If a thriller is like a pot of water, State of Play is centered on the right burner, simmers satisfactorily for a while, and manages to boil a few times, even if it doesn’t have enough material to ever boil over. The film follows a pair of reporters, one a veteran (Russell Crowe), one a newbie and a blogger (Rachel McAdams). As a routine murder (suicide? accident?) story turns into a sex scandal and then a full blow conspiracy piece, the two of them are drawn into an endless web of intrigue. There’s a wide and diverse supporting cast that really shines. There’s Helen Mirren as the tough and biting editor and Robin Wright Penn as the wife of a senator. There’s also a great collection of shifty slimeballs engaging in the skullduggery the leads must sort out. Ben Affleck is quite good – I’ve never thought him to be as bad an actor as some have made him out to be – as a senator who finds himself in the middle of a scandal. Among the respectable and suavely sinister supporting cast, Jeff Daniels, Jason Bateman, and David Harbour are great in the handful of scenes they each are given.

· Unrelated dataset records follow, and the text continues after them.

Lemma mutex_inv_exec a s s' : inv s -> exec a s = Some s' -> inv s'.
Proof.
  intros Hi. destruct a as [f|f|f|f|f|f]; simpl.
  - destruct (code (cells s f)) eqn:E; try done. case_match; intros ?; simplify_eq.
    destruct (onFiber env f); apply inv_set_code; try done; by rewrite E.
  - destruct (code (cells s f)) eqn:E; try done. case_match; intros ?; simplify_eq.
    apply inv_set_code; try done; by rewrite E.
  - destruct (code (cells s f)) eqn:E; try done. case_match; intros ?; simplify_eq.
    apply inv_set_code; try done; by rewrite E.
  - case_match; [|done]. by apply inv_code_step.
  - by apply inv_worker_step.
  - by apply inv_dispatch.
Qed.

Lemma mutex_inv_init t : inv (init t).
Proof.
  assert (Ho : forall f, ~ owner (init t) f) by (intros f [[]|[[?|?] _]]; done).
  assert (Hr : forall f n, ~ resumes (init t) f n) by (intros f n [[? ?]|[? ?]]; done).
  split; simpl; try done.
  - intros f g Hf. by destruct (Ho f).
  - constructor.
  - by intros f ?%elem_of_nil.
  - intros g n Hg. by destruct (Hr g n).
  - intros g g' n Hg. by destruct (Hr g n).
Qed.

Lemma mutex_inv_reached t s : reaches exec (init t) s -> inv s.
Proof. apply reaches_invariant; [intros a s1 s2 H1 H2; by eapply mutex_inv_exec|apply mutex_inv_init]. Qed.

(** ** The lost wakeup *)

(** [f] was popped by an [Unlock] whose [Resume] is over, and is parked. *)
Definition stranded (s : state) (f : nat) : Prop :=
  cells s f = mk_cell LSuspended SUSPENDED None false /\ (f ∉ waitingFibers s) /\ (forall g, ~ resumes s g f).

(** A cell changes by its own code, its own worker, a dispatch, or a resumer. *)
Lemma code_step_cells f s s' n :
  code_step f s = Some s' -> n <> f -> (forall g, ~ resumes s g n) -> cells s' n = cells s n.
Proof.
  intros Hst Hne Hnr. unfold code_step, unboost in Hst.
  destruct (code (cells s f)) eqn:E; repeat case_match; simplify_eq/=; rewrite ?upd_ne by done; try done.
  all: rewrite upd_ne; [done|]; intros ->; destruct (Hnr f); right; eauto.
Qed.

This is a slick, solid film handled well by director Kevin Macdonald. Three screenwriters are credited, reason enough, I suppose, for the watered-down feel of the vision. Matthew Michael Carnahan (Lions for Lambs, The Kingdom), Tony Gilroy (the Bourne films, Michael Clayton, Duplicity), and Billy Ray (Shattered Glass, Breach) are all adept crafters of thrillers but this, an adaptation of a six-hour BBC miniseries (unseen by me, though now I want to give it a look), feels a little rushed and jumbled, almost exactly like three different yet similar takes on the material cobbled together and sanded down, but not quite a smooth integration. Even so, this is a well drawn film with fine performances from fine performers that results in fine drama that’s consistently engaging. This isn’t exactly innovative or distinctive filmmaking but there’s something oddly comforting about seeing an old reliable genre trotted out done well and done right. The script is filled with fun lines and a deep vein of wit, as well as sharp twists of ratcheting tension and wrenching reversals of information that shine new light on sleaze and thicken the plot to a pleasant pulp (and it only once reminded me of the similarly circular Coen comedy Burn After Reading).

And there’s something engagingly current about this film which is a bit of a simultaneous eulogy and appreciation for the art of the printed newspaper (there’s even a bit of homage to that classic journalist film All the President’s Men in the way the final headline types across the screen). The editor complains about the corporation that took control of the paper. A reporter nervously compares his status to that of the new blogging department; after all, they’re cheaper, faster, and have lower standards, or so he says. It’s a rather touching tribute to what Crowe’s character would call “damn fine reporting.” There is a valiant melancholy to the tone of the film that sends the reporters, those brave investigative journalists, off into an uncertain sunset.

This isn’t a great thriller but it’s a good one, the multiplex equivalent of a well-written airport novel. It’s long – but not too long – complex – but not too complex – and satisfyingly immersive with some genuinely unexpected twists and a compelling mystery. I settled back into my seat, sipped my soda, and thoroughly enjoyed having the world melt away for a little over two hours, even though it was only replaced by a hightened and simplified version of it.